From the records below, set down exactly the lines starting with the line that contains "insert_batch s (validate_batch" and going on through the line that contains "let genesis_account := lk_genesis_account". Nothing else is wanted.

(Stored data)

=== Begin Enclosure ===

(* ===== verification/Insertion.v ===== *)
(** * Block insertion (ledger/src/block_insertion/block_inserter.rs, ledger.rs)

    [insert] carries out the instructions of a validated block, [process_batch]
    validates a batch against a read transaction and inserts it in a write
    transaction. The two transactions may see different states: other writers
    can commit between them. [None] is a panic. *)

From S2P Require Import Prelude Types Blocks Codec Work Store RepWeights Sets Validation.

(** An entry of [BatchProcessResult]. *)
Abbreviation processed := (result BlockError unit * option SavedBlock)%type.

(** ** Ledger::update_account

    The [debug_assert!]s of the source are not part of a release build. *)

Section insertion.
Context `{LmdbEngine}.
Variable min_weight : Amount.

Definition update_account (s : LmdbStore) (account : Account) (old_info new_info : AccountInfo)
    : option LmdbStore :=
  if negb (u256_is_zero (ai_head new_info)) then
    let s1 := if u256_is_zero (ai_head old_info) && (ai_open_block new_info =? ai_head new_info)
              then add_account_count 1 s else s in
    s2 ← (if negb (u256_is_zero (ai_head old_info))
             && negb (bool_decide (ai_epoch old_info = ai_epoch new_info))
          then account_del s1 account else Some s1);
    Some (account_put s2 account new_info)
  else
    s1 ← account_del s account;
    Some (add_account_count (-1) s1).

(** ** BlockInserter *)

Definition get_current_account_info (s : LmdbStore) (i : BlockInsertInstructions) : AccountInfo :=
  default account_info_default (account_get s (ins_account i)).

Definition account_changed_since_validation (s : LmdbStore) (i : BlockInsertInstructions) : bool :=
  negb (ai_head (get_current_account_info s i) =? ai_head (ins_old_account_info i)).

Definition delete_old_pending_info (s : LmdbStore) (i : BlockInsertInstructions) : option LmdbStore :=
  match ins_delete_pending i with
  | Some key => pending_del s key
  | None => Some s
  end.

Definition insert_new_pending_info (s : LmdbStore) (i : BlockInsertInstructions) : LmdbStore :=
  match ins_insert_pending i with
  | Some (key, info) => pending_put s key info
  | None => s
  end.

Definition update_representative_cache (s : LmdbStore) (i : BlockInsertInstructions)
    : option LmdbStore :=
  if negb (u256_is_zero (ai_head (ins_old_account_info i))) then
    representation_add_dual min_weight s
      (ai_representative (ins_old_account_info i))
      (wrapping_sub amount_ZERO (ai_balance (ins_old_account_info i)))
      (ai_representative (ins_set_account_info i))
      (ai_balance (ins_set_account_info i))
  else
    representation_add min_weight s
      (ai_representative (ins_set_account_info i)) (ai_balance (ins_set_account_info i)).

Definition insert_successor (s : LmdbStore) (b : SavedBlock) : LmdbStore :=
  if negb (u256_is_zero (previous b)) then successor_put s (previous b) (block_hash b) else s.

Definition insert (s : LmdbStore) (b : Block) (i : BlockInsertInstructions)
    : option (option SavedBlock * LmdbStore) :=
  if account_changed_since_validation s i then Some (None, s) else
  let saved_block := mkSavedBlock b (ins_set_sideband i) in
  s1 ← block_put s saved_block;
  let s2 := insert_successor s1 saved_block in
  s3 ← update_account s2 (ins_account i) (ins_old_account_info i) (ins_set_account_info i);
  s4 ← delete_old_pending_info s3 i;
  let s5 := insert_new_pending_info s4 i in
  s6 ← update_representative_cache s5 i;
  Some (Some saved_block, add_block_count 1 s6).

(** ** Ledger::process_batch *)

Definition validate_batch `{Crypto} (c : LedgerConstants) (snapshot : LmdbStore)
    (batch : list (Z * Block)) : list (result BlockError BlockInsertInstructions * Block) :=
  map (fun '(now, b) => (validate (create_validator c snapshot now b), b)) batch.

Fixpoint insert_batch (s : LmdbStore)
    (results : list (result BlockError BlockInsertInstructions * Block))
    : option (list processed * LmdbStore) :=
  match results with
  | [] => Some ([], s)
  | (Ok instructions, block) :: results =>
      r ← insert s block instructions;
      let '(saved, s1) := r in
      r' ← insert_batch s1 results;
      Some ((match saved with Some b => (Ok tt, Some b) | None => (Err Conflict, None) end) :: r'.1,
            r'.2)
  | (Err err, _) :: results =>
      r' ← insert_batch s results;
      Some ((Err err, None) :: r'.1, r'.2)
  end.

(** [snapshot] is the state of the read transaction, [s] that of the write
    transaction; each block comes with the time it is validated at. *)
Definition process_batch `{Crypto} (c : LedgerConstants) (snapshot s : LmdbStore)
    (batch : list (Z * Block)) : option (list processed * LmdbStore) :=
  insert_batch s (validate_batch c snapshot batch).

Definition process_one `{Crypto} (c : LedgerConstants) (snapshot s : LmdbStore) (now : Z) (b : Block)
    : option (result BlockError SavedBlock * LmdbStore) :=
  r ← process_batch c snapshot s [(now, b)];
  match r with
  | ((Ok _, Some b) :: _, s') => Some (Ok b, s')
  | ((Err e, _) :: _, s') => Some (Err e, s')
  | _ => None
  end.

(** ** Ledger::add_genesis_block, Ledger::initialize *)

Definition add_genesis_block (c : LedgerConstants) (s : LmdbStore) : option LmdbStore :=
  let genesis_hash := block_hash (lk_genesis_block c) in
  let genesis_account := lk_genesis_account c in
  s1 ← block_put s (lk_genesis_block c);
  let s2 := conf_height_put s1 genesis_account (mkConfirmationHeightInfo 1 genesis_hash) in
  let s3 := account_put s2 genesis_account
              (mkAccountInfo genesis_hash genesis_account genesis_hash u128_max 0 1 Epoch0) in
  Some (rep_weight_put s3 genesis_account amount_MAX).

(** One chunk of accounts of the parallel scan: counts and partial weights. *)
Definition chunk_weights (chunk : list AccountInfo) : RepWeights :=
  fold_left (fun w i =>
    if negb (amount_is_zero (ai_balance i))
    then <[ai_representative i := amount_add (weight_of w (ai_representative i)) (ai_balance i)]> w
    else w) chunk ∅.

Definition scan_chunk (s : LmdbStore) (chunk : list AccountInfo) : LmdbStore :=
  let s1 := add_block_count (fold_left (fun n i => wrap 64 (n + ai_block_count i)) chunk 0) s in
  let s2 := add_account_count (Z.of_nat (length chunk)) s1 in
  set_weights (copy_from min_weight (st_weights s2) (map_to_list (chunk_weights chunk))) s2.

Definition scan_conf_chunk (s : LmdbStore) (chunk : list ConfirmationHeightInfo) : LmdbStore :=
  add_confirmed_count (fold_left (fun n i => wrap 64 (n + ch_height i)) chunk 0) s.

(** The chunks are the parts the threads scan, in the order they finish, with
    all cache flags set. *)
Definition initialize (c : LedgerConstants) (s : LmdbStore)
    (chunks : list (list AccountInfo)) (conf_chunks : list (list ConfirmationHeightInfo))
    : option LmdbStore :=
  s1 ← (if bool_decide (st_account s = ∅) then add_genesis_block c s else Some s);
  Some (fold_left scan_conf_chunk conf_chunks (fold_left scan_chunk chunks s1)).

End insertion.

=== End Enclosure ===

◆ **Written solution**:
  insert_batch s (validate_batch c snapshot batch).

Definition process_one `{Crypto} (c : LedgerConstants) (snapshot s : LmdbStore) (now : Z) (b : Block)
    : option (result BlockError SavedBlock * LmdbStore) :=
  r ← process_batch c snapshot s [(now, b)];
  match r with
  | ((Ok _, Some b) :: _, s') => Some (Ok b, s')
  | ((Err e, _) :: _, s') => Some (Err e, s')
  | _ => None
  end.

(** ** Ledger::add_genesis_block, Ledger::initialize *)

Definition add_genesis_block (c : LedgerConstants) (s : LmdbStore) : option LmdbStore :=
  let genesis_hash := block_hash (lk_genesis_block c) in
  let genesis_account := lk_genesis_account c in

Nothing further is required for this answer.